- The project: Kochi container terminal
- The issue: Inadequate compensation
In 2005, K.N. Ramakrishnan and his wife Valsala were leading a quiet retired life in Eloor, Kochi, when they got the first shocker: an eviction notification under the Land Acquisition Act 4(1) for the support road for the Vallarpadam international container trans-shipment terminal (ICTT), hailed as a mega dream project for the state. That was the beginning of what would turn out to be a horrifying nightmare for the couple. Ramakrishnan, who retired from the fertiliser company FACT, had spent his life’s savings (Rs 4.5 lakh) on building a house in ’95. The DLPC (district level purchasing committee) rate of land value amounted to Rs 60,000 per cent and commission officers decided not to give compensation for the house but only for the land acquired.

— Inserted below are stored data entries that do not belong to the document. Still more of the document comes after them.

(** * The vLLM model worker of square-core: request lifecycle and wire framing

    A shallow embedding of [llm-ops/llm_ops/app/vllm_worker.py]: the
    parameter normalisation and unit encoding of [VLLMWorker.generate_stream],
    [VLLMWorker.generate], the semaphore helpers and the two generation
    endpoints [api_generate] and [api_generate_stream].

    Python values are modelled as the interpreter has them: a [str] is a
    sequence of Unicode code points, [bytes] a sequence of bytes, a float an
    IEEE 754 binary64 value ([spec_float]), the dict of request parameters
    a finite map from keys to values, a dict inside it the list of its
    items in insertion order, the set of stop values a list without two
    equal members.
    Coroutines are modelled as finite trees of effects whose suspension
    points carry what runs when the task is cancelled there. *)

From Stdlib Require Import ZArith NArith List Bool Lia.
From Stdlib Require Import Strings.String Strings.Ascii.
From Stdlib.Strings Require Import Byte.
From Stdlib Require Import Numbers.DecimalString.
From Stdlib Require Import Floats.SpecFloat.
From stdpp Require Import gmap strings list.

Set Warnings "-register-all".

(** ** Python strings and bytes *)

(** A Python [str]: its code points, each below [0x110000]. *)
Abbreviation str := (list N).

(** A Python [bytes] object. *)
Abbreviation bytes := (list byte).

(** A string literal of the source, as a [str]. *)
Definition lit (s : string) : str :=
  map N_of_ascii (list_ascii_of_string s).

Definition valid_code_point (c : N) : Prop := (c < 0x110000)%N.

Definition is_high_surrogate (c : N) : bool := ((0xd800 <=? c) && (c <=? 0xdbff))%N.
Definition is_low_surrogate (c : N) : bool := ((0xdc00 <=? c) && (c <=? 0xdfff))%N.
Definition is_surrogate (c : N) : bool := ((0xd800 <=? c) && (c <=? 0xdfff))%N.

(** [sep.join(parts)] *)
Fixpoint join (sep : str) (parts : list str) : str :=
  match parts with
  | [] => []
  | [p] => p
  | p :: rest => p ++ sep ++ join sep rest
  end.

(** *** UTF-8, the codec of [str.encode()] and [bytes.decode()] *)

Definition byte_of_N (n : N) : byte :=
  match Byte.of_N n with Some b => b | None => x00 end.

(** The UTF-8 bytes of one code point; [None] where Python raises
    [UnicodeEncodeError] (a surrogate). *)
Definition utf8_encode_char (c : N) : option bytes :=
  (if c <? 0x80 then Some [byte_of_N c]
   else if c <? 0x800 then
     Some [byte_of_N (N.lor 0xc0 (N.shiftr c 6));
           byte_of_N (N.lor 0x80 (N.land c 0x3f))]
   else if is_surrogate c then None
   else if c <? 0x10000 then
     Some [byte_of_N (N.lor 0xe0 (N.shiftr c 12));
           byte_of_N (N.lor 0x80 (N.land (N.shiftr c 6) 0x3f));
           byte_of_N (N.lor 0x80 (N.land c 0x3f))]
   else if c <? 0x110000 then
     Some [byte_of_N (N.lor 0xf0 (N.shiftr c 18));
           byte_of_N (N.lor 0x80 (N.land (N.shiftr c 12) 0x3f));
           byte_of_N (N.lor 0x80 (N.land (N.shiftr c 6) 0x3f));
           byte_of_N (N.lor 0x80 (N.land c 0x3f))]
   else None)%N.

(** [s.encode()] *)
Fixpoint str_encode (s : str) : option bytes :=
  match s with
  | [] => Some []
  | c :: rest =>
      match utf8_encode_char c, str_encode rest with
      | Some b, Some bs => Some (b ++ bs)
      | _, _ => None
      end
  end.

Definition is_continuation (b : N) : bool := (N.land b 0xc0 =? 0x80)%N.

Definition prepend (c : N) (r : option str) : option str :=
  match r with Some s => Some (c :: s) | None => None end.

“They wanted one bedroom, the sit-out and a quarter of the living room and were adamant they would only pay for that area,” says Valsala. For Ramakrishnan, now 76, the anguish of his home crumbling before his eyes took a toll on his health. “They brought a JCB excavator to bring down my house. I cannot tell you the kind of pain I went through. With the help of the other evictees, I protested and was finally allowed to do the demolition on my own. I was paid an immediate relief of Rs 2 lakh for the 2.5 cents but nothing for the house. Some 12 per cent of the amount was deducted as tax at source...I spent Rs 80,000 on the demolition and the rest on lawyers and court fees. I could not buy another plot as land value meanwhile was skyrocketing and is now Rs 10 lakh per cent on this road. I suffered two heart attacks and am now on medication. We filed a case for higher compensation but when the new UDF government came we were offered four cents of land if we withdrew the case from the courts,” says Ramakrishnan. So he withdrew the cases pending in the courts.
Then came the next shocker. The four cents of land offered as the Moolampilly rehabilitation package in Kothad was reclaimed wetland and unlivable. Moreover, the state government had inserted a clause that the land cannot be sold for the next 25 years. “To add to our woes, the Kothad panchayat has not exempted the land from the Coastal Zone Regulation Act so one cannot construct anything there. That land is useless,” says Ramakrishnan.
The ICTT was a Rs 2,000 crore fast-track project under the aegis of the Cochin Port Trust and the state acquired 43.65 hectares of land for road connectivity and 4.30 hectares for rail connectivity through seven villages. Some 326 families were evicted from their homes while many more lost land, shops etc. “Only those evicted from their houses were given some immediate relief. Those who lost their land have not got any compensation at all. In 2011, the lower courts and HC directed the government to pay compensation but nothing has come till date. It’s been 10 years now. We were promised jobs but no one’s got a job at the terminal.”
Today, the dream ICTT project is running at a loss. The Cochin Port Trust spent Rs 2,000 crore on development and gave it to a foreign firm, Dubai Ports. “What kind of development is this when the people of this country lose their life’s savings and land and are not given any compensation?” asks Wilson V.P., a Moolampilly coordination committee convenor, who lost 9 cents land to ‘development’.